Is Television Really the Bane of a Slow-Living Existence?

I hope you’re sitting comfortably. If you are an advocate of slow living, the following statistics will likely cause your legs to wobble.

The average American watches more than five (5) hours of television.
Every. Single. Day.

That’s more than 35 hours per week, which for many adults is a full-time job. It gets worse (or better, depending) after retirement. Those aged 65 and older watch an average of over seven (7) hours of television per day. Wow!

In Canada, we’re only slightly less addicted, watching an average of 30 hours of television per week. Statistically, Canadians have sex more frequently than Americans, which might explain what we’re doing with those other five hours each week. Go Canada! Heh.

The most popular bloggers of the minimalist movement eventually get around to discussing the costs and benefits of watching television. You can read their articles here and here. The arguments for reducing the amount of time one sits in front of the tube come down to costs, as follows:

Financial Cost. There are costs associated with the purchase of a television, the ancillary equipment, such as a DVD player, cable subscriptions, Netflix subscriptions, cable boxes, and extra channels. There are also costs associated with purchases that have been influenced by television advertising. Companies do not pay big bucks for advertising media that does not influence buying. It works, and virtually none of us is immune.

Time Cost. Television steals away our most precious asset. Imagine what you could do with an extra 35 hours per week. It could be put towards building a more meaningful life in some way.

Relationship Cost. Television can rob people of quality time with others; notwithstanding that the time spent watching television is one of the few opportunities that some couples actually snuggle together. And I mean snuggle, not have sex. Couples who have a television in their bedroom only have sex half as often as those without one. Think about what quality time with another person means to you. And ask yourself if sharing the same space with someone while being focussed on a television is the same as sitting facing one another and having a conversation. Which would be more memorable? The stories we share with one another are real and can connect us at a meaningful level. “I felt really connected to my friend while watching Duck Dynasty,” was said by, well, no one. And how many of us have used the television as a babysitter for our children? I know I have. And I’ll never get those hours with my daughter back again. And let’s face it, it always feels like our children grow up too fast. Why let television rob us of our time with them?

Satisfaction Cost. There is a correlation between excessive television viewing and lower life satisfaction, increased anxiety, and higher material aspirations (yup, advertising works).

Creative Cost. Watching television is consumption. And when one is consuming, one is not creating.

Health Cost. There is a direct correlation between excessive television viewing and obesity and unhealthy eating habits. After all, who doesn’t crave a snack while watching television? It’s been ingrained in us from the first time we went to a movie theatre and bought popcorn, pop, and Nibs. (Uh oh, I feel a licorice craving coming on…)

The most common argument by viewers in favour of television is that, in moderation, it can add value to a person’s life. Creative writers and actors can make us laugh, which is healthy. Another argument is that there are educational shows that can help with learning and understanding the world around us.

I agree with both points. It would take a considerable amount of discipline, however, to only be watching television programs that aid in mental wellness, especially considering the average number of hours people spend per day in front of the tube. As far as education is concerned, there isn’t a single educational program in the top 50 most-viewed television shows. Like I said, it would take a lot of discipline to use television solely as an educational tool.

And then there are those who vehemently defend the practice of television viewing. For example, one commentator in the Becoming Minimalist article wrote, “… a full days’ work often leaves us physically, emotionally, socially, and intellectually spent. So a couple of hours watching Better call Saul is our sole indulgence and arguably therapeutic.”
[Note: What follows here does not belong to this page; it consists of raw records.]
(** ** The layer's state of an exchange *)

Definition future_of (e : Exchange) (f : option InFlight) : Prop :=
  match e with
  | Waiting req rest read => exists r fin, f = Some (mkInFlight (pending_labels req) (method_as_str (req_method req)) r
      (if m_record_body_sizes m then Some (mkCounting rest (wrap_u64 read) None fin) else None))
  | _ => f = None
  end.
Definition stream_of (e : Exchange) (b : option CountingBody) : Prop :=
  match e with
  | Answered req _ _ res rest sent over =>
      if m_record_body_sizes m && bool_decide (exact (size_hint (res_body res)) = None)
      then if over then match b with Some b => cb_finished b = true | None => True end
           else b = Some (mkCounting rest (wrap_u64 sent) (Some (ResponseSizeObserve (answer_labels req res))) false)
      else b = None
  | _ => b = None
  end.
Definition agrees (s : MetricsState) (h : list Exchange) : Prop :=
  called s = List.length h /\
  (forall id, match h !! id with
     | Some e => future_of e (in_flight s !! id) /\ stream_of e (streaming s !! id)
     | None => in_flight s !! id = None /\ streaming s !! id = None
     end) /\
  log s ≡ₚ List.concat (map owed h).

(** A step that changes one exchange. *)
Lemma agrees_alter s h id e e' calls fs ss :
  agrees s h -> h !! id = Some e -> owed e' ≡ₚ owed e ++ calls ->
  (forall i, i <> id -> fs !! i = in_flight s !! i /\ ss !! i = streaming s !! i) ->
  future_of e' (fs !! id) -> stream_of e' (ss !! id) ->
  agrees (mkMetricsState (log s ++ calls) (called s) fs ss) (<[id := e']> h).
Proof.
  intros (Hn & Hm & Hl) Hid He Ho Hf Hs. split_and!; cbn [called log in_flight streaming].
  - by rewrite length_insert.
  - intros i. destruct (decide (i = id)) as [->|Hi].
    + rewrite list_lookup_insert_eq by (eapply lookup_lt_Some; exact Hid). done.
    + rewrite list_lookup_insert_ne by done. destruct (Ho i Hi) as [-> ->]. apply Hm.
  - rewrite (owed_alter _ _ _ _ _ Hid He). by rewrite Hl.
Qed.

(** A step of the exchange the layer does not see. *)
Lemma agrees_unlogged s h id e e' :
  agrees s h -> h !! id = Some e -> owed e' = owed e ->
  future_of e' (in_flight s !! id) -> stream_of e' (streaming s !! id) -> agrees s (<[id := e']> h).
Proof.
  intros Ha Hid He Hf Hs.
  assert (s = mkMetricsState (log s ++ []) (called s) (in_flight s) (streaming s)) as ->
    by (destruct s; cbn; by rewrite app_nil_r).
  eapply agrees_alter; [exact Ha|exact Hid|by rewrite app_nil_r, He|done..].
Qed.

(** Polling a counting body is reading a frame. *)
Lemma counting_poll_read rest bytes o fin :
  let '(rest', bytes', over) := read_frame rest bytes in
  let '(_, calls, b) := counting_poll_frame (mkCounting rest (wrap_u64 bytes) o fin) in
  b = mkCounting rest' (wrap_u64 bytes') o (fin || over) /\
  calls = match o with
          | Some observe => if over && negb fin then [observe (wrap_u64 bytes')] else []
          | None => []
          end.
Proof.
  unfold read_frame, counting_poll_frame, counting_finish. cbn. destruct (poll_frame rest) as [[[[d|t]|e]|] rest'];
    cbn; rewrite ?wrap_u64_add_l, ?orb_false_r, ?orb_true_r; destruct o, fin; done.
Qed.
Lemma start_step_inv watch s : watcher_inv s -> watcher_inv (tls_start_step watch s).
Proof.
  unfold watcher_inv, tls_start_step. intros Hi. destruct (phase s) as [|cert_pem| |[|dir dirs]|e| | | |pem] eqn:Ep;
    rewrite ?Ep; try done.
  - by destruct (read_file (files s) cert_path) eqn:Er.
  - destruct (read_file (files s) key_path) as [key_pem|] eqn:Ek; [|done]. rewrite from_pem_config.
    destruct (config_of_pem cert_pem key_pem) as [config|] eqn:Ec; [|done]. cbn. intros Hu Hq.
    unfold up_to_date, files_config. cbn. rewrite (Hi Hu Hq), Ek, Ec. intros ? [= <-]. apply lookup_insert_eq.
  - by destruct (watch dir).
Qed.

Lemma task_step_inv s : watcher_inv s -> watcher_inv (task_step s).
Proof.
  unfold watcher_inv, task_step. intros Hi.
  destruct (phase s) as [| | | | | | | |cert_pem] eqn:Ep; rewrite ?Ep; try done.
  - destruct (queue s) eqn:Eq; [by rewrite Ep, Eq in *|]. cbn. done.
  - unfold up_to_date, files_config. cbn. intros Hu Hq. destruct (read_file (files s) cert_path); [done|].
    intros config [=].
  - unfold up_to_date, files_config. cbn. intros Hu Hq config. rewrite (Hi Hu Hq).
    destruct (read_file (files s) key_path) as [key_pem|]; [|done]. unfold reload_from_pem.
    destruct (config_of_pem cert_pem key_pem); [|done]. intros [= <-]. cbn. apply lookup_insert_eq.
Qed.

(** The callback lets through what tells of a change. *)
Lemma tells_relevant kind paths : tells kind paths = true -> relevant kind paths = true.
Proof.
  unfold tells, relevant. destruct kind; try done; rewrite !existsb_exists; intros (p & Hp & Ht);
    exists p; (split; [done|]); apply bool_decide_eq_true in Ht;
    (destruct Ht as [->|[->|[Ht|Ht]]]; repeat rewrite (bool_decide_eq_true_2 _ eq_refl);
     rewrite ?(bool_decide_eq_true_2 _ Ht), ?orb_true_r; done).
Qed.

Lemma watcher_step_inv watch s op : watcher_inv s -> watcher_inv (watcher_step watch s op).
Proof.
  intros Hi. destruct op as [fs|kind paths|]; cbn.
  - intros [=].
  - destruct (notified (phase s)); [|done]. intros Hu Hq. cbn in Hu, Hq |- *.
    destruct (relevant kind paths) eqn:Er; [done|].
    destruct (tells kind paths) eqn:Et; [by apply tells_relevant in Et; rewrite Et in Er|].
    rewrite andb_true_r in Hu. exact (Hi Hu Hq).
  - destruct (notified (phase s)); [|by apply start_step_inv].
    destruct (phase s); try (by apply task_step_inv). by apply start_step_inv.
Qed.

Lemma watcher_run_inv watch ops s : watcher_inv s -> watcher_inv (tls_watcher_run watch ops s).
Proof. revert s; induction ops as [|op ops IH]; intros s Hi; [done|]. apply IH. by apply watcher_step_inv. Qed.

(** A cell holds a configuration made of some accepted pair. *)
Definition active_valid (c : RustlsConfig) (m : Cells) : Prop :=
  exists config certs key, m !! c = Some config /\ certs <> [] /\
    with_single_cert certs key = Ok (identity config).

Lemma config_of_pem_valid cert_pem key_pem config : config_of_pem cert_pem key_pem = Ok config ->
  alpn_protocols config = [ALPN_HTTP2; ALPN_HTTP11] /\
  exists certs key, certs <> [] /\ with_single_cert certs key = Ok (identity config).
Proof.
  unfold config_of_pem, parse_certs, parse_private_key, build_server_config.
  destruct (pem_certs cert_pem) as [[|cert certs]|]; [done| |done].
  destruct (pem_private_key key_pem) as [[key|]|]; [|done..].
  destruct (with_single_cert _ key) as [id|] eqn:E; [|done]. intros [= <-].
  split; [done|]. by exists (cert :: certs), key.
Qed.

(** Once it is loaded. *)
Definition loaded (p : WatcherPhase) : bool :=
  match p with LoadingCert | LoadingKey _ | Failed _ => false | _ => true end.
Definition holds_valid (s : Watcher) : Prop := loaded (phase s) = true -> active_valid (owner s) (cells s).

Lemma config_of_pem_active c m cert_pem key_pem config : config_of_pem cert_pem key_pem = Ok config ->
  active_valid c (<[c := config]> m).
Proof.
  intros E. apply config_of_pem_valid in E as (_ & certs & key & Hne & Hs).
  exists config, certs, key. split_and!; [apply lookup_insert_eq|done..].
Qed.

Lemma start_step_valid watch s : holds_valid s -> holds_valid (tls_start_step watch s).
Proof.
  unfold holds_valid, tls_start_step. intros Hv. destruct (phase s) as [|cert_pem| |[|dir dirs]|e| | | |pem] eqn:Ep;
    rewrite ?Ep; try done.
  - by destruct (read_file (files s) cert_path).
  - destruct (read_file (files s) key_path) as [key_pem|]; [|done]. rewrite from_pem_config.
    destruct (config_of_pem cert_pem key_pem) as [config|] eqn:Ec; [|done]. intros _. cbn.
    by eapply config_of_pem_active.
  - by destruct (watch dir).
Qed.

Lemma task_step_valid s : holds_valid s -> holds_valid (task_step s).
Proof.
  unfold holds_valid, task_step. intros Hv. destruct (phase s) as [| | | | | | | |cert_pem] eqn:Ep;
    rewrite ?Ep; try done; try (intros _; by apply Hv).
  - by destruct (queue s); rewrite ?Ep.
  - intros _. cbn. destruct (read_file (files s) key_path) as [key_pem|]; [|by apply Hv].
    unfold reload_from_pem. destruct (config_of_pem cert_pem key_pem) eqn:Ec; [|by apply Hv].
    by eapply config_of_pem_active.
Qed.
I understand this argument. I lived a lifestyle like that myself for a while. I thought it was my only option to veg out after a stressful day at work. I also thought it was therapeutic. But I found over time that I hated my life – stressful and exhausting job, lethargic leisure time, and decreased life satisfaction.

My response was more radical than most; I got rid of the television completely. I knew with my addictive personality that I had to go cold turkey. And although I didn’t give up my stressful job at the time, switching my television habit for a low-impact exercise habit (i.e. walking) worked wonders. I got my energy back, which provided me with the tool I needed to readjust my attitude toward work.

You see, I was just in a rut at the time. And my television was the chain holding me there.

I got rid of the chain and found freedom again.

(Sorry, I didn’t really answer the question in the title of this post. You’ll have to decide for yourself.)